# Noah prancing on the catwalk :)



## Niamhf (Dec 17, 2013)




----------



## despoinaki (Aug 4, 2012)

Hahahaha Noah is so funny and cute!!  Thanks for posting this Niamh! It was the best start of the day!


----------



## Niamhf (Dec 17, 2013)

despoinaki said:


> Hahahaha Noah is so funny and cute!!  Thanks for posting this Niamh! It was the best start of the day!


Thanks Despina, glad you enjoyed it


----------



## Kate C (Oct 15, 2007)

That is so funny Niamh. He nearly looks like a bride walking down the aisle at times with the slow walk, then he runs. So cute.


----------



## Niamhf (Dec 17, 2013)

Kate C said:


> That is so funny Niamh. He nearly looks like a bride walking down the aisle at times with the slow walk, then he runs. So cute.

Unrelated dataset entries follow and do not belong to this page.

(* ===== verification/Text.v ===== *)
(** * Text: what the program uses of Rust's [char], [str] and [std::net]

    A [str] is the list of its Unicode scalar values.  Byte lengths go through the UTF-8
    width of each character, so [len] is what [str::len] counts.  Everything here is the
    standard library's; nothing of it is the program's own code. *)
From S2P Require Import Prelude.

(** ** Characters *)

Definition in_range (lo hi c : Z) : bool := (lo <=? c) && (c <=? hi).

Definition is_ascii_digit (c : char) : bool := in_range 48 57 c.
Definition is_ascii_upper (c : char) : bool := in_range 65 90 c.
Definition is_ascii_lower (c : char) : bool := in_range 97 122 c.
Definition is_ascii_alphanumeric (c : char) : bool :=
  is_ascii_digit c || is_ascii_upper c || is_ascii_lower c.

(** [char::is_ascii_graphic]: [!] to [~]. *)
Definition is_ascii_graphic (c : char) : bool := in_range 33 126 c.

(** The Unicode [White_Space] property. *)
Definition is_whitespace (c : char) : bool :=
  in_range 9 13 c || (c =? 32) || (c =? 133) || (c =? 160) || (c =? 5760)
  || in_range 8192 8202 c || (c =? 8232) || (c =? 8233) || (c =? 8239)
  || (c =? 8287) || (c =? 12288).

(** The Unicode general category [Cc]. *)
Definition is_control (c : char) : bool := in_range 0 31 c || in_range 127 159 c.

(** [char::to_ascii_lowercase]. *)
Definition lower (c : char) : char := if is_ascii_upper c then c + 32 else c.
Definition to_ascii_lowercase (s : str) : str := map lower s.

(** ** Bytes *)

(** Bytes a character takes in UTF-8. *)
Definition utf8_width (c : char) : Z :=
  if c <? 128 then 1 else if c <? 2048 then 2 else if c <? 65536 then 3 else 4.

(** [str::len]. *)
Definition len (s : str) : Z := zsum (map utf8_width s).

Definition utf8_char (c : char) : list Z :=
  if c <? 128 then [c]
  else if c <? 2048 then [192 + c / 64; 128 + c mod 64]
  else if c <? 65536 then [224 + c / 4096; 128 + (c / 64) mod 64; 128 + c mod 64]
  else [240 + c / 262144; 128 + (c / 4096) mod 64; 128 + (c / 64) mod 64; 128 + c mod 64].

(** [str::as_bytes]. *)
Definition as_bytes (s : str) : list Z := s ≫= utf8_char.

(** [u64::to_be_bytes] and its inverse, for any width. *)
Fixpoint be_bytes (n : nat) (z : Z) : list Z :=
  match n with
  | O => []
  | S n => (z / 256 ^ Z.of_nat n) mod 256 :: be_bytes n z
  end.

Definition of_be_bytes (l : list Z) : Z := fold_left (λ acc b, acc * 256 + b) l 0.

(** ** Searching and splitting *)

Fixpoint strip_prefix (p s : str) : option str :=
  match p, s with
  | [], _ => Some s
  | _ :: _, [] => None
  | c :: p, d :: s => if c =? d then strip_prefix p s else None
  end.

Definition starts_with (p s : str) : bool :=
  match strip_prefix p s with Some _ => true | None => false end.

Definition strip_suffix (p s : str) : option str :=
  reverse <$> strip_prefix (reverse p) (reverse s).

Definition ends_with (p s : str) : bool :=
  match strip_suffix p s with Some _ => true | None => false end.

(** [str::split] on characters satisfying a test: always at least one piece. *)
Fixpoint split_on (p : char → bool) (s : str) : list str :=
  match s with
  | [] => [[]]
  | c :: s =>
      if p c then [] :: split_on p s
      else match split_on p s with
           | [] => [[c]]
           | w :: ws => (c :: w) :: ws
           end
  end.
Lemma elem_of_live_of targets i : i ∈ live_of targets ↔ sendable targets i.
Proof.
  unfold live_of, sendable. destruct (undrained targets) as [|j l] eqn:He; cbn [is_empty].
  - assert (Forall (λ t, is_drained (weight t) = true) targets) as Hall.
    { apply Forall_lookup. intros k t Hk. destruct (is_drained (weight t)) eqn:Hd; [done|].
      assert (k ∈ undrained targets) as Hin by (apply elem_of_undrained; eauto).
      rewrite He in Hin. by apply not_elem_of_nil in Hin. }
    rewrite elem_of_seq. split; [|intros (t & Ht & _); apply lookup_lt_Some in Ht; lia].
    intros Hi. destruct (lookup_lt_is_Some_2 targets i) as [t Ht]; [lia|]. eauto.
  - rewrite <-He, elem_of_undrained. split; [naive_solver|].
    intros (t & Ht & [?|Hall]); [eauto|].
    assert (j ∈ undrained targets) as (t' & Hj & Hd)%elem_of_undrained
      by (rewrite He; set_solver).
    eapply Forall_lookup_1 in Hall; [|exact Hj]. cbn in Hall. congruence.
Qed.

(** ** What every operation keeps *)

Definition load_ok (l : EndpointLoad) : Prop := is_u32 (in_flight l) ∧ is_u64 (latency l).

Record plan_ok (targets : list Weighted) (p : Plan) : Prop := {
  ok_live : live p = live_of targets;
  ok_shares : shares p = running_shares 0 (map (share_of targets) (live_of targets));
  ok_turn : 0 ≤ turn p < 2 ^ 64;
  ok_load_length : length (load p) = length targets;
  ok_load : Forall load_ok (load p)
}.

Lemma plan_of_ok targets : plan_ok targets (plan_of targets).
Proof.
  split; cbn; [done|done|lia|by rewrite length_map|].
  apply Forall_map, Forall_true. intros _. split; cbn; unfold_bounds; lia.
Qed.

Lemma wrap64_bound z : 0 ≤ wrap64 z < 2 ^ 64.
Proof. apply Z.mod_pos_bound. lia. Qed.

Lemma running_shares_length r ws : length (running_shares r ws) = length ws.
Proof. revert r. induction ws; intros; cbn; auto. Qed.

Section operations.
Context (targets : list Weighted) (Hne : targets ≠ []).

Lemma live_lookup p k :
  plan_ok targets p → (k < length (live p))%nat → ∃ i, live p !! k = Some i ∧ i ∈ live_of targets.
Proof using.
  intros Hp Hk. destruct (lookup_lt_is_Some_2 (live p) k Hk) as [i Hi].
  exists i. split; [done|]. rewrite <-(ok_live _ _ Hp). by eapply list_elem_of_lookup_2.
Qed.

Lemma live_pos p : plan_ok targets p → (0 < length (live p))%nat.
Proof using Hne.
  intros Hp. rewrite (ok_live _ _ Hp). pose proof (live_of_nonempty _ Hne).
  destruct (live_of targets); [done|cbn; lia].
Qed.

Lemma in_turn_ok p :
  plan_ok targets p →
  ∃ i, in_turn p = Some (i, MkPlan (live p) (shares p) (wrap64 (turn p + 1)) (load p)) ∧
       i ∈ live_of targets.
Proof using Hne.
  intros Hp. pose proof (live_pos p Hp).
  pose proof (Z.mod_pos_bound (turn p) (Z.of_nat (length (live p)))).
  destruct (live_lookup p (Z.to_nat (turn p mod Z.of_nat (length (live p)))))
    as (i & Hi & Hin); [done|lia|].
  exists i. unfold in_turn. by rewrite Hi.
Qed.
(* ===== verification/Table.v ===== *)
(** * Table: which rule carries a request

    Models [crates/ip-gateway/src/table.rs]: the rules in force, grouped by the authority
    that must match exactly and ordered longest path first, the lookup of a request among
    them, and the key a request is looked up by. *)
From S2P Require Import Prelude Text Ident Route Dispatch.

Definition Authority : Type := Protocol * Host * Port.

Definition authority (e : Endpoint) : Authority := (protocol e, host e, port e).

#[export] Instance Protocol_countable : Countable Protocol.
Proof.
  refine (inj_countable (λ p, match p with
      | Http => 0 | Https => 1 | Ws => 2 | Wss => 3 | Tcp => 4 end%nat)
    (nth_error [Http; Https; Ws; Wss; Tcp]) _). by intros [].
Defined.
#[export] Instance Authority_eq_dec : EqDecision Authority := _.
#[export] Instance Authority_countable : Countable Authority := _.

(** A rule and what a dispatcher needs to know about its endpoints. *)
Record Planned : Type := MkPlanned { planned_rule : RouteRule; planned_plan : Plan }.

#[export] Instance Planned_eq_dec : EqDecision Planned.
Proof. solve_decision. Defined.

(** [impl From<RouteRule> for Planned]. *)
Definition planned (r : RouteRule) : Planned := MkPlanned r (plan_of (val (rule_target r))).
(** One publisher's swap landing, after a read of its own at whatever moment before, or
    anything that leaves the topic alone. *)
Inductive publish_step (topic : list Z) : View → View → Prop :=
  | publish_lands before v v' r value current :
      is_u64 r → published_of topic before = (current, before) → as_new current r = Ok false →
      publish_swap topic current (encode_published r value) v = (true, v') →
      publish_step topic v v'
  | publish_elsewhere v v' :
      published v' !! topic = published v !! topic → publish_step topic v v'.

Definition revision_at (v : View) (topic : list Z) : Z :=
  match publication_of v topic with Some p => revision p | None => -1 end.

Lemma publish_step_forward topic v v' :
  publish_step topic v v' →
  revision_at v topic < revision_at v' topic ∨ published v' !! topic = published v !! topic.
Proof.
  intros [before v1 v1' r value current Hr Hb Hnew Hs|v1 v1' He]; [left|by right].
  unfold publish_swap in Hs. case_bool_decide as Heq; [|done]. injection Hs as <-.
  unfold revision_at, publication_of. cbn [published]. rewrite lookup_insert_eq. cbn [mbind option_bind].
  rewrite decode_encode_published by done. cbn [ok revision]. rewrite Heq.
  unfold as_new in Hnew. destruct current as [c|]; cbn [mbind option_bind]; [|unfold_bounds; lia].
  apply bind_ok in Hnew as (p & Hp & [= Hle]). rewrite Hp. cbn. lia.
Qed.

(** A publication never goes back: whatever publishers race on a topic of the standalone
    cache, and however old the reads their swaps rest on, the revision every node can read
    only ever grows, and a publication that lands is newer than everything before it. *)
Theorem publication_forward (topic : list Z) (v v' : View) :
  rtc (publish_step topic) v v' →
  revision_at v topic ≤ revision_at v' topic ∧
  (published v' !! topic ≠ published v !! topic → revision_at v topic < revision_at v' topic).
Proof.
  induction 1 as [v|v v1 v' Hs _ [IH1 IH2]]; [naive_solver lia|].
  destruct (publish_step_forward _ _ _ Hs) as [Hlt|He]; [lia|].
  assert (revision_at v1 topic = revision_at v topic) as Hrev
    by (unfold revision_at, publication_of; by rewrite He).
  rewrite <-Hrev, <-He. auto.
Qed.
(* ===== verification/LimitCore.v ===== *)
(** * LimitCore: scopes, periods and allowances

    Models [crates/ip-core/src/limit.rs] and [timestamp.rs].  A [Timestamp] holds whole
    seconds, so it is its count of unix seconds; [chrono]'s calendar is the class [Chrono]. *)
From S2P Require Import Prelude Text Ident.

(** ** timestamp.rs *)

Definition Timestamp : Type := Z.

Class Chrono : Type := {
  (** The moments [DateTime<Utc>] can hold. *)
  earliest : Z;
  latest : Z;
  (** [with_day], then [with_time(MIN)], [month], [year], [with_month] and [with_year] on a
      moment of whole seconds. *)
  with_day : Z → Z → option Z;
  at_midnight : Z → option Z;
  month_of : Z → Z;
  year_of : Z → Z;
  with_month : Z → Z → option Z;
  with_year : Z → Z → option Z
}.

Definition MINUTE : Z := 60.
Definition HOUR : Z := 60 * MINUTE.
Definition DAY : Z := 24 * HOUR.

Section timestamp.
Context `{Chrono}.

Definition from_unix_seconds (seconds : Z) : result CoreError Timestamp :=
  if (earliest <=? seconds) && (seconds <=? latest) then Ok seconds
  else Err (TimestampOutOfRange seconds).

Definition month_began (at_ : Timestamp) : Timestamp :=
  default at_ (first ← with_day at_ 1; at_midnight first).

Definition next_month (at_ : Timestamp) : Timestamp :=
  let first := month_began at_ in
  default first
    (match month_of first with
     | 12 => y ← with_year first (year_of first + 1); with_month y 1
     | month => with_month first (month + 1)
     end).
End timestamp.

(** ** limit.rs *)

Record LimitScope : Type := MkScope {
  limit_tenant : TenantId;
  limit_user : option UserId;
  limit_api : option ApiId
}.
#[export] Instance LimitScope_eq_dec : EqDecision LimitScope.
Proof. solve_decision. Defined.

(** [Option::is_none_or] against one value. *)
Definition none_or {A} `{EqDecision A} (o : option A) (x : A) : bool :=
  match o with Some y => bool_decide (y = x) | None => true end.

Definition scope_holds (s : LimitScope) (tenant : TenantId) (user : UserId) (api : ApiId)
    : bool :=
  bool_decide (limit_tenant s = tenant) && none_or (limit_user s) user
  && none_or (limit_api s) api.

Definition narrowness (s : LimitScope) : Z :=
  (match limit_user s with Some _ => 1 | None => 0 end) * 2
  + (match limit_api s with Some _ => 1 | None => 0 end).

(** What a scope is narrowed to, or a star. *)
Definition show_narrowed {kind} (o : option (ident kind)) : str :=
  match o with Some i => #"/" ++ val i | None => #"/*" end.

(** [impl Display for LimitScope]. *)
Definition show_scope (s : LimitScope) : str :=
  val (limit_tenant s) ++ show_narrowed (limit_user s) ++ show_narrowed (limit_api s).

Inductive Counted : Type := Tokens | Requests.
#[export] Instance Counted_eq_dec : EqDecision Counted.
Proof. solve_decision. Defined.

Definition counted_name (c : Counted) : str :=
  match c with Tokens => #"tokens" | Requests => #"requests" end.
Definition counted_named (name : str) : result CoreError Counted :=
  if bool_decide (name = #"tokens") then Ok Tokens
  else if bool_decide (name = #"requests") then Ok Requests
  else Err (UnknownCounted name).

Inductive Period : Type := Minute | Hour | Day | Month.
#[export] Instance Period_eq_dec : EqDecision Period.
Proof. solve_decision. Defined.

Definition period_name (p : Period) : str :=
  match p with Minute => #"minute" | Hour => #"hour" | Day => #"day" | Month => #"month" end.
Definition period_named (name : str) : result CoreError Period :=
  if bool_decide (name = #"minute") then Ok Minute
  else if bool_decide (name = #"hour") then Ok Hour
  else if bool_decide (name = #"day") then Ok Day
  else if bool_decide (name = #"month") then Ok Month
  else Err (UnknownPeriod name).

(** Seconds of the periods that all last as long. *)
Definition period_seconds (p : Period) : option Z :=
  match p with Minute => Some MINUTE | Hour => Some HOUR | Day => Some DAY | Month => None end.

Section period.
Context `{Chrono}.

(** [Period::began]; on a positive divisor [div_euclid] is [Z.div]. *)
Definition began (p : Period) (at_ : Timestamp) : Timestamp :=
  match p with
  | Minute => default at_ (ok (from_unix_seconds (at_ / MINUTE * MINUTE)))
  | Hour => default at_ (ok (from_unix_seconds (at_ / HOUR * HOUR)))
  | Day => default at_ (ok (from_unix_seconds (at_ / DAY * DAY)))
  | Month => month_began at_
  end.

Definition ends (p : Period) (at_ : Timestamp) : Timestamp :=
  let began := began p at_ in
  match p with
  | Minute => default at_ (ok (from_unix_seconds (began + MINUTE)))
  | Hour => default at_ (ok (from_unix_seconds (began + HOUR)))
  | Day => default at_ (ok (from_unix_seconds (began + DAY)))
  | Month => next_month began
  end.

(** Moments far enough inside what the calendar holds that every period around them is. *)
Definition inside (at_ : Timestamp) : Prop := earliest + DAY ≤ at_ ≤ latest - DAY.

Lemma from_unix_seconds_inside s :
  earliest ≤ s ≤ latest → from_unix_seconds s = Ok s.
Proof using.
  intros Hs. unfold from_unix_seconds.
  replace (earliest <=? s) with true by lia. by replace (s <=? latest) with true by lia.
Qed.

Lemma period_seconds_pos p n : period_seconds p = Some n → 0 < n ≤ DAY.
Proof using. by destruct p; intros [= <-]. Qed.

Lemma aligned_inside n at_ :
  0 < n ≤ DAY → inside at_ →
  from_unix_seconds (at_ / n * n) = Ok (at_ / n * n) ∧
  from_unix_seconds (at_ / n * n + n) = Ok (at_ / n * n + n).
Proof using.
  intros Hn Hat. unfold inside in *. pose proof (Z.div_mod at_ n).
  pose proof (Z.mod_pos_bound at_ n). split; apply from_unix_seconds_inside; lia.
Qed.

Lemma began_fixed p n at_ :
  period_seconds p = Some n → inside at_ → began p at_ = at_ / n * n.
Proof using.
  intros Hp Hat. pose proof (period_seconds_pos p n Hp) as Hn.
  destruct (aligned_inside n at_ Hn Hat) as [Hb _].
  destruct p; [| | |done]; injection Hp as <-; unfold began; by rewrite Hb.
Qed.

Lemma ends_fixed p n at_ :
  period_seconds p = Some n → inside at_ → ends p at_ = at_ / n * n + n.
Proof using.
  intros Hp Hat. unfold ends. rewrite (began_fixed p n at_ Hp Hat).
  pose proof (period_seconds_pos p n Hp) as Hn.
  destruct (aligned_inside n at_ Hn Hat) as [_ He].
  destruct p; [| | |done]; injection Hp as <-; by rewrite He.
Qed.
End period.

Definition check_allowance (allowed : Z) : result CoreError unit :=
  match try_unsigned u64_max allowed with
  | Some (Zpos _) => Ok tt
  | _ => Err (Empty "allowance")
  end.

(** [Allowance::new] is given a [u64] and refuses zero. *)
Definition Allowance : Type := refined check_allowance.
#[export] Instance Allowance_eq_dec : EqDecision Allowance := refined_eq_dec _.
Definition new_allowance (allowed : Z) : result CoreError Allowance :=
  refine check_allowance allowed.
Definition is_spent (a : Allowance) (spent : Z) : bool := val a <=? spent.

Lemma allowance_range (a : Allowance) : 1 ≤ val a ≤ u64_max.
Proof.
  assert (∀ n, check_allowance n = Ok tt → 1 ≤ n ≤ u64_max) as H.
  { intros n. unfold check_allowance. destruct (try_unsigned u64_max n) as [z|] eqn:Ht; [|done].
    apply try_unsigned_Some in Ht as [-> Hn]. destruct n; [done|lia|lia]. }
  apply H, val_checked.
Qed.

(** ** Lemmas *)

Lemma counted_named_name c : counted_named (counted_name c) = Ok c.
Proof. by destruct c. Qed.
Lemma period_named_name p : period_named (period_name p) = Ok p.
Proof. by destruct p. Qed.

(** What is narrowed to, after the slash. *)
Definition narrowed {kind} (o : option (ident kind)) : str :=
  match o with Some i => val i | None => #"*" end.

Lemma show_narrowed_eq {kind} (o : option (ident kind)) : show_narrowed o = ch "/" :: narrowed o.
Proof. by destruct o. Qed.

Lemma narrowed_no_slash {kind} (o : option (ident kind)) : ch "/" ∉ narrowed o.
Proof. destruct o as [i|]; [by apply ident_no_char|by apply contains_char_false]. Qed.

#[export] Instance narrowed_inj {kind} : Inj (=) (=) (@narrowed kind).
Proof.
  assert (∀ i : ident kind, val i ≠ #"*") as Hstar.
  { intros i Hi. apply (ident_no_char i (ch "*")); [done|]. rewrite Hi. by left. }
  intros [i|] [i'|] E; cbn [narrowed] in E;
    [f_equal; by apply val_inj|by destruct (Hstar i)|by destruct (Hstar i')|done].
Qed.

(** The text of a scope determines the scope: no identifier holds a slash or is a star. *)
Lemma show_scope_inj s s' : show_scope s = show_scope s' → s = s'.
Proof.
  destruct s as [t u a], s' as [t' u' a']. unfold show_scope.
  cbn [limit_tenant limit_user limit_api]. rewrite !show_narrowed_eq. intros E.
  apply sep_inj in E as [Et E]; [|by apply ident_no_char..].
  apply sep_inj in E as [Eu Ea]; [|apply narrowed_no_slash..].
  f_equal; [by apply val_inj|by apply narrowed_inj|by apply narrowed_inj].
Qed.

Lemma ident_graphic {kind} (i : ident kind) : Forall (λ c, is_ascii_graphic c = true) (val i).
Proof. eapply Forall_impl; [apply ident_chars|apply id_char_graphic]. Qed.

(** Characters a scope is written with, none of which a cache key refuses. *)
Lemma show_scope_graphic s : Forall (λ c, is_ascii_graphic c = true) (show_scope s).
Proof.
  assert (∀ kind (o : option (ident kind)),
    Forall (λ c, is_ascii_graphic c = true) (show_narrowed o)) as Ho.
  { intros kind [i|]; [|by repeat constructor]. apply Forall_app.
    split; [by repeat constructor|apply ident_graphic]. }
  unfold show_scope. rewrite !Forall_app. split; [apply ident_graphic|].
  split; apply Ho.
Qed.

(** ** Properties *)

Section period_properties.
Context `{Chrono}.

(** The periods of fixed length tile the clock: every moment lies in its own period, any
    moment of a period has that period's start and end, and the next period begins exactly
    where it ends. *)
Theorem periods_tile (p : Period) (n : Z) (at_ at' : Timestamp) :
  period_seconds p = Some n → inside at_ → inside at' →
  began p at_ ≤ at_ < ends p at_ ∧ ends p at_ = began p at_ + n ∧
  (began p at_ ≤ at' < ends p at_ ↔ began p at' = began p at_) ∧
  (inside (ends p at_) → began p (ends p at_) = ends p at_).
Proof using.
  intros Hp Hat Hat'. pose proof (period_seconds_pos p n Hp) as [Hn _].
  rewrite (ends_fixed p n at_ Hp Hat), !(began_fixed p n _ Hp) by done.
  pose proof (Z.div_mod at_ n). pose proof (Z.mod_pos_bound at_ n Hn).
  pose proof (Z.div_mod at' n). pose proof (Z.mod_pos_bound at' n Hn).
  split; [lia|]. split; [done|]. split.
  - split; [|lia]. intros Hin. f_equal. symmetry. apply (Z.div_unique_pos _ _ _ (at' - at_ / n * n)); lia.
  - intros Hin. rewrite (began_fixed p n _ Hp Hin).
    rewrite (Z.div_add_l (at_ / n) n n) by lia. rewrite Z.div_same by lia. lia.
Qed.
End period_properties.

(** ** Sample values *)
Module SampleChrono.
(** A calendar of months of thirty days, which is enough of one for the periods below. *)
#[export] Instance chrono : Chrono := {|
  earliest := - 10 ^ 12;
  latest := 10 ^ 12;
  with_day t d := Some ((t / DAY / 30 * 30 + d - 1) * DAY + t mod DAY);
  at_midnight t := Some (t / DAY * DAY);
  month_of t := (t / DAY / 30) mod 12 + 1;
  year_of t := t / DAY / 360;
  with_month t m := Some ((t / DAY / 360 * 360 + (m - 1) * 30) * DAY);
  with_year t y := Some (y * 360 * DAY)
|}.

Lemma periods_tile_witness :
  began Hour 7322 ≤ 7322 < ends Hour 7322 ∧ ends Hour 7322 = began Hour 7322 + 3600 ∧
  (began Hour 7322 ≤ 10799 < ends Hour 7322 ↔ began Hour 10799 = began Hour 7322) ∧
  (inside (ends Hour 7322) → began Hour (ends Hour 7322) = ends Hour 7322).
Proof.
  apply (periods_tile Hour 3600 7322 10799).
  - reflexivity.
  - unfold inside, DAY, HOUR, MINUTE. cbn. lia.
  - unfold inside, DAY, HOUR, MINUTE. cbn. lia.
Defined.

Definition tenant : TenantId := MkRefined (check := validate_id "tenant id") #"acme" eq_refl.
Definition user : UserId := MkRefined (check := validate_id "user id") #"ada" eq_refl.
Definition api : ApiId := MkRefined (check := validate_id "api id") #"chat" eq_refl.
Definition two : Allowance := MkRefined (check := check_allowance) 2 eq_refl.
Definition hundred : Allowance := MkRefined (check := check_allowance) 100 eq_refl.
End SampleChrono.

Thanks Kate  hahaha yes he does. Sometimes he does a more defined prance it's so funny. He's so vain!! :laughing:


----------



## Budget baby (Jan 1, 2013)

He can certainly run fast when he wants to I thought he was going to skid off the white surface for a while there. Then he does that slow emphasised walk like he is in slow motion LOL. He is so funny, life would never be dull with him around.:laughing:


----------



## aluz (Jul 24, 2011)

Noah is such a happy boy, it's so cute to see him alternating between walking and running! I love his sweet chirps and how they increase in volume when he takes off for a short flight.


----------



## nuxi (Oct 28, 2014)

How adorable! His noises are so cute! Thanks for sharing,Niamh!


----------



## Niamhf (Dec 17, 2013)

Pretty boy said:


> He can certainly run fast when he wants to I thought he was going to skid off the white surface for a while there. Then he does that slow emphasised walk like he is in slow motion LOL. He is so funny, life would never be dull with him around.:laughing:


Haha he has very fast reactions alright. You should see him in flight - he zips around and my heart is always in my mouth when he does it because he flies soooo quickly and goes within millimetres of the wall then whizzes around in a split second it's fascinating to watch and he has so much fun doing it. He absolutely loves flying.



aluz said:


> Noah is such a happy boy, it's so cute to see him alternating between walking and running! I love his sweet chirps and how they increase in volume when he takes off for a short flight.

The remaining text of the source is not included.